Input material
(** *** Observations ([schema/observations.py]) *)

(** [class Observation(BaseModel)]: the inherited fields. *)
Record Observation := {
  o_evidence_id : string;
  o_original_when : option datetime;
  o_original_who : option GitHubActor;
  o_original_what : option string;
  o_observed_when : datetime;
  o_observed_by : EvidenceSource;
  o_observed_what : string;
  o_repository : option GitHubRepository;
  o_verification : VerificationInfo;
  o_is_deleted : bool }.

Record CommitAuthor := {
  ca_name : string;
  ca_email : string;
  ca_date : datetime }.

Record FileChange := {
  fc_filename : string;
  fc_status : string;
  fc_additions : Z;
  fc_deletions : Z;
  fc_patch : option string }.

Record CommitObservation := {
  co_base : Observation;
  co_sha : string;
  co_message : string;
  co_author : CommitAuthor;
  co_committer : CommitAuthor;
  co_parents : list string;
  co_files : list FileChange;
  co_is_dangling : bool }.

Record IssueObservation := {
  io_base : Observation;
  io_issue_number : Z;
  io_is_pull_request : bool;
  io_title : option string;
  io_body : option string;
  io_state : option string }.

Record FileObservation := {
  fo_base : Observation;
  fo_file_path : string;
  fo_branch : option string;
  fo_content : string;
  fo_content_hash : option string;
  fo_size_bytes : Z }.

Record ForkObservation := {
  fk_base : Observation;
  fk_fork_full_name : string;
  fk_parent_full_name : string;
  fk_fork_owner : option string;
  fk_fork_repo : option string;
  fk_forked_at : option datetime }.

Record BranchObservation := {
  br_base : Observation;
  br_branch_name : string;
  br_head_sha : option string;
  br_protected : bool }.

Record TagObservation := {
  tg_base : Observation;
  tg_tag_name : string;
  tg_target_sha : option string }.

Record ReleaseObservation := {
  rl_base : Observation;
  rl_tag_name : string;
  rl_release_name : option string;
  rl_release_body : option string;
  rl_created_at : option datetime;
  rl_published_at : option datetime;
  rl_is_prerelease : bool;
  rl_is_draft : bool }.
Lemma sample_round_trip : @JSON_round_trip Sample.empty_object_JSON.
Proof. intros v. by eexists. Defined.

Lemma sample_stringify_nonempty : @JSON_stringify_nonempty Sample.empty_object_JSON.
Proof. intros v. discriminate. Defined.

Lemma sample_retag_links_valid (db : DB) :
  tag_id <$> tags db = ["t1"] → links_valid db (Sample.retag ["t1"]).
Proof.
  intros Htags. unfold links_valid. cbn. rewrite Htags.
  split_and!; [constructor | constructor | | apply NoDup_singleton].
  constructor; [by left | constructor].
Defined.


Lemma update_replaces_relations_witness :
  ∃ cur e db',
    EventRepository.findById "e1" Sample.db1 = Return (Some cur)
    ∧ EventRepository.update 20%Z "e1" (Sample.retag ["t1"]) "u1" Sample.db1
      = (Return (Some e), db')
    ∧ et_tagId <$> Prisma.event_tags_of "e1" db' ≡ₚ ["t1"].
Proof.
  destruct (EventRepository.findById "e1" Sample.db1) as [[cur|]|] eqn:Hcur;
    [|vm_compute in Hcur; discriminate..].
  destruct (update_replaces_relations 20%Z "e1" (Sample.retag ["t1"]) "u1" Sample.db1
              cur sample_round_trip Hcur) as [Haccepted _].
  destruct Haccepted as (e & db' & Hupd & Htags & _).
  { by apply sample_retag_links_valid. }
  exists cur, e, db'. split; [done|]. split; [done|]. by apply (Htags ["t1"]).
Defined.
Lemma walkStep_kept (whole : list BeatMarker.t) (st : Q * list MeasureInfo.t)
      (beat : BeatMarker.t) :
  In beat whole -> kept avg bpm whole st -> kept avg bpm whole (walkStep avg bpm st beat).
Proof.
  intros Hin [Hall [Hsorted Hlast]]. destruct st as [e ms].
  cbn [fst snd] in *. unfold walkStep.
  destruct (Num.ltb _ _) eqn:E; [|repeat split; assumption].
  apply ltb_lt in E.
  assert (H0 : 0 <= Num.abs (BeatMarker.time beat - e)) by apply Qabs_nonneg.
  unfold kept. cbn [fst snd]. split; [|split].
  - apply Forall_app. split; [exact Hall|]. constructor; [|constructor].
    unfold pushed. split; [reflexivity|]. split; [apply accepted_confidence; assumption|].
    exists beat. split; [exact Hin | reflexivity].
  - apply sorted_snoc; [exact Hsorted|].
    intros m Hm. unfold inStep. cbn [MeasureInfo.startTime].
    rewrite (Hlast m Hm) in E. unfold Num.abs in E.
    apply Qabs_Qlt_condition in E. lra.
  - intros m Hm. rewrite lastMeasure_snoc in Hm. injection Hm as <-.
    reflexivity.
Qed.

Lemma walk_kept (whole beats : list BeatMarker.t) :
  forall st, incl beats whole -> kept avg bpm whole st ->
             kept avg bpm whole (walk avg bpm st beats).
Proof.
  unfold walk. induction beats as [|b bs IH]; intros st Hincl Hk;
    cbn [fold_left]; [exact Hk|].
  apply IH.
  - intros x Hx. apply Hincl. right. exact Hx.
  - apply walkStep_kept; [apply Hincl; left; reflexivity | exact Hk].
Qed.

Lemma walk_extends (beats : list BeatMarker.t) :
  forall st, exists extra, snd (walk avg bpm st beats) = snd st ++ extra.
Proof.
  unfold walk. induction beats as [|b bs IH]; intro st; cbn [fold_left].
  - exists []. now rewrite app_nil_r.
  - destruct (IH (walkStep avg bpm st b)) as [extra E]. rewrite E.
    destruct st as [e ms]. unfold walkStep.
    destruct (Num.ltb _ _); cbn [snd].
    + eexists. rewrite <- app_assoc. reflexivity.
    + exists extra. reflexivity.
Qed.
(** * A shallow embedding of the [disk] package of juster/c64

    The package lays a Commodore 1541 (D64) floppy image out in one flat
    byte buffer and overlays typed views on it by pointer casts.  The
    embedding keeps that shape: the image is a list of bytes, a pointer is
    a byte offset into it, and a struct field is read or written at
    [pointer + field offset].

    - a [uint8] is a [Z] in [0, 256); wrap-around is written out with [u8];
    - a Go [string] is a [string] (one [ascii] per byte), a [[]byte] is a
      [list Z];
    - a Go function that can return an error, panic, or loop for ever
      returns an [outcome]. *)

From Stdlib Require Import ZArith Lia Ascii.
From stdpp Require Import base numbers list option strings sorting gmap.

Local Open Scope Z_scope.

(** ** Outcomes of a call *)

(** The error values of the package ([errors.New] values are compared by
    identity in Go, so each one is a constructor). *)
Inductive error : Type :=
| BadTS              (* "invalid track/sector" *)
| OutOfRange         (* "out of BAM range" *)
| BAMConflict        (* "already taken or freed" *)
| DiskFull           (* "disk full" (package disk) *)
| ErrCountZero       (* "available count already 0" *)
| ErrNameOverflow    (* "name overflow" *)
| ErrInvalidDiskId   (* "invalid disk id" *)
| ErrNoRoomInDir     (* "no room left in directory track" *)
| ErrTruncOverflow   (* "overflow" returned by RawBlock.Truncate *)
| ErrCreateDiskFull. (* "disk full" (cmd/d64/create.go) *)

(** What a [panic] carries, including the run-time panics of Go itself. *)
Inductive panic : Type :=
| PanicErr (e : error)     (* panic(err) *)
| PanicOverflow            (* panic("overflow") *)
| PanicUnimplemented       (* panic("unimplemented") *)
| PanicUnknownFileType     (* panic("unknown file type") *)
| PanicInvalidAddr         (* panic("invalid 16-bit address") *)
| PanicIndex.              (* run-time: index or slice bounds out of range *)

Inductive outcome (A : Type) : Type :=
| Done (a : A)             (* normal return (with a nil error, if any) *)
| Failed (e : error)       (* return of a non-nil error *)
| Panicked (p : panic)
| OutOfFuel.               (* a loop ran past the iterations the model gives it *)
Arguments Done {A} a.
Arguments Failed {A} e.
Arguments Panicked {A} p.
Arguments OutOfFuel {A}.

#[global] Instance outcome_ret : MRet outcome := fun A a => Done a.
#[global] Instance outcome_bind : MBind outcome := fun A B f m =>
  match m with
  | Done a => f a
  | Failed e => Failed e
  | Panicked p => Panicked p
  | OutOfFuel => OutOfFuel
  end.

Definition is_Done {A} (r : outcome A) : bool :=
  match r with Done _ => true | _ => false end.

(** ** Bytes, strings, slices *)

Definition u8 (x : Z) : Z := x mod 256.
Definition is_byte (x : Z) : Prop := 0 <= x < 256.

Definition byte_of_ascii (a : ascii) : Z := Z.of_N (Ascii.N_of_ascii a).
Definition ascii_of_byte (b : Z) : ascii := Ascii.ascii_of_N (Z.to_N b).

(** [[]byte(str)] and [string(buf)] *)
Fixpoint bytes_of_string (s : string) : list Z :=
  match s with
  | EmptyString => []
  | String a s' => byte_of_ascii a :: bytes_of_string s'
  end.

Fixpoint string_of_bytes (l : list Z) : string :=
  match l with
  | [] => EmptyString
  | b :: l' => String (ascii_of_byte b) (string_of_bytes l')
  end.

Definition zlen {A} (l : list A) : Z := Z.of_nat (length l).

(** ** pad.go *)

Definition padByte : Z := 0xA0.

(** [PadString]: [make] gives [n] zero bytes, [copy] overwrites the first
    [len(str)] of them and returns that count, the loop stores [padByte]
    at every later index. *)
Definition PadString (str : string) (n : Z) : outcome (list Z) :=
  if n <? zlen (bytes_of_string str) then Panicked PanicOverflow
  else
    let buf := replicate (Z.to_nat n) 0 in
    let buf := list_inserts 0 (bytes_of_string str) buf in
    let i := zlen (bytes_of_string str) in
    Done (list_inserts (Z.to_nat i) (replicate (Z.to_nat (n - i)) padByte) buf).

(** [UnpadBytes]: the loop runs [i] from [len(buf)] down to 1. *)
Fixpoint UnpadBytes_from (buf : list Z) (i : nat) : string :=
  match i with
  | O => EmptyString
  | S i' =>
      if bool_decide (buf !!! i' = padByte)
      then UnpadBytes_from buf i'
      else string_of_bytes (take i buf)
  end.

Definition UnpadBytes (buf : list Z) : string :=
  UnpadBytes_from buf (length buf).

(** ** disk.go: constants and geometry *)

Definition blockSize : Z := 256.
Definition totalTrackCount : Z := 35.
Definition totalBlockCount : Z := 683.
Definition totalByteCount : Z := 174848.

Definition bamTrack : Z := 18.
Definition bamDriveFormat1541 : Z := 65. (* 'A' *)
Definition bamDOSVersion : string := "2A". (* "\x32\x41" *)
Definition SectorFileStagger : Z := 10.
Definition SectorDirStagger : Z := 3.

Definition Scratched : Z := 0x00.
Definition DEL : Z := 0x80.
Definition SEQ : Z := 0x81.
Definition PRG : Z := 0x82.
Definition USR : Z := 0x83.
Definition REL : Z := 0x84.

Record geom : Type := mkGeom {
  trackMin : Z; trackMax : Z; sectorCount_of : Z; sectorOffset : Z }.

Definition geometry : list geom :=
  [ mkGeom 1 17 21 0;
    mkGeom 18 24 19 357;
    mkGeom 25 30 18 490;
    mkGeom 31 40 17 598 ].

(** [geometryTable.Lookup]; [None] is the [BadTS] error. *)
Fixpoint geometry_Lookup (tbl : list geom) (track : Z) : option geom :=
  match tbl with
  | [] => None
  | g :: tbl' =>
      if (trackMin g <=? track) && (track <=? trackMax g) then Some g
      else geometry_Lookup tbl' track
  end.

Definition sectorCount (track : Z) : outcome Z :=
  match geometry_Lookup geometry track with
  | Some g => Done (sectorCount_of g)
  | None => Panicked (PanicErr BadTS)
  end.

Record TS : Type := mkTS { T : Z; Sec : Z }.

Definition TS0 : TS := mkTS 0 0.

#[global] Instance TS_eq_dec : EqDecision TS.
Proof. solve_decision. Defined.

(** [TS.Offset]; the arithmetic is in [uint32] and cannot wrap for byte
    operands ([256 * (598 + 255 * 21 + 255) < 2^32]). *)
Definition TS_Offset (ts : TS) : outcome Z :=
  if T ts <? 1 then Failed BadTS
  else match geometry_Lookup geometry (T ts) with
       | None => Failed BadTS
       | Some g =>
           if sectorCount_of g <=? Sec ts then Failed BadTS
           else
             let sectors := T ts - trackMin g in
             let sectors := sectors * sectorCount_of g in
             let sectors := sectors + Sec ts in
             Done (blockSize * (sectorOffset g + sectors))
       end.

Work required
In the entries above, some lines hold the string "destruct". Copy each of them.

Solution for this problem
  destruct (EventRepository.findById "e1" Sample.db1) as [[cur|]|] eqn:Hcur;
  destruct (update_replaces_relations 20%Z "e1" (Sample.retag ["t1"]) "u1" Sample.db1
  destruct Haccepted as (e & db' & Hupd & Htags & _).
  intros Hin [Hall [Hsorted Hlast]]. destruct st as [e ms].
  destruct (Num.ltb _ _) eqn:E; [|repeat split; assumption].
  - destruct (IH (walkStep avg bpm st b)) as [extra E]. rewrite E.
    destruct st as [e ms]. unfold walkStep.
    destruct (Num.ltb _ _); cbn [snd].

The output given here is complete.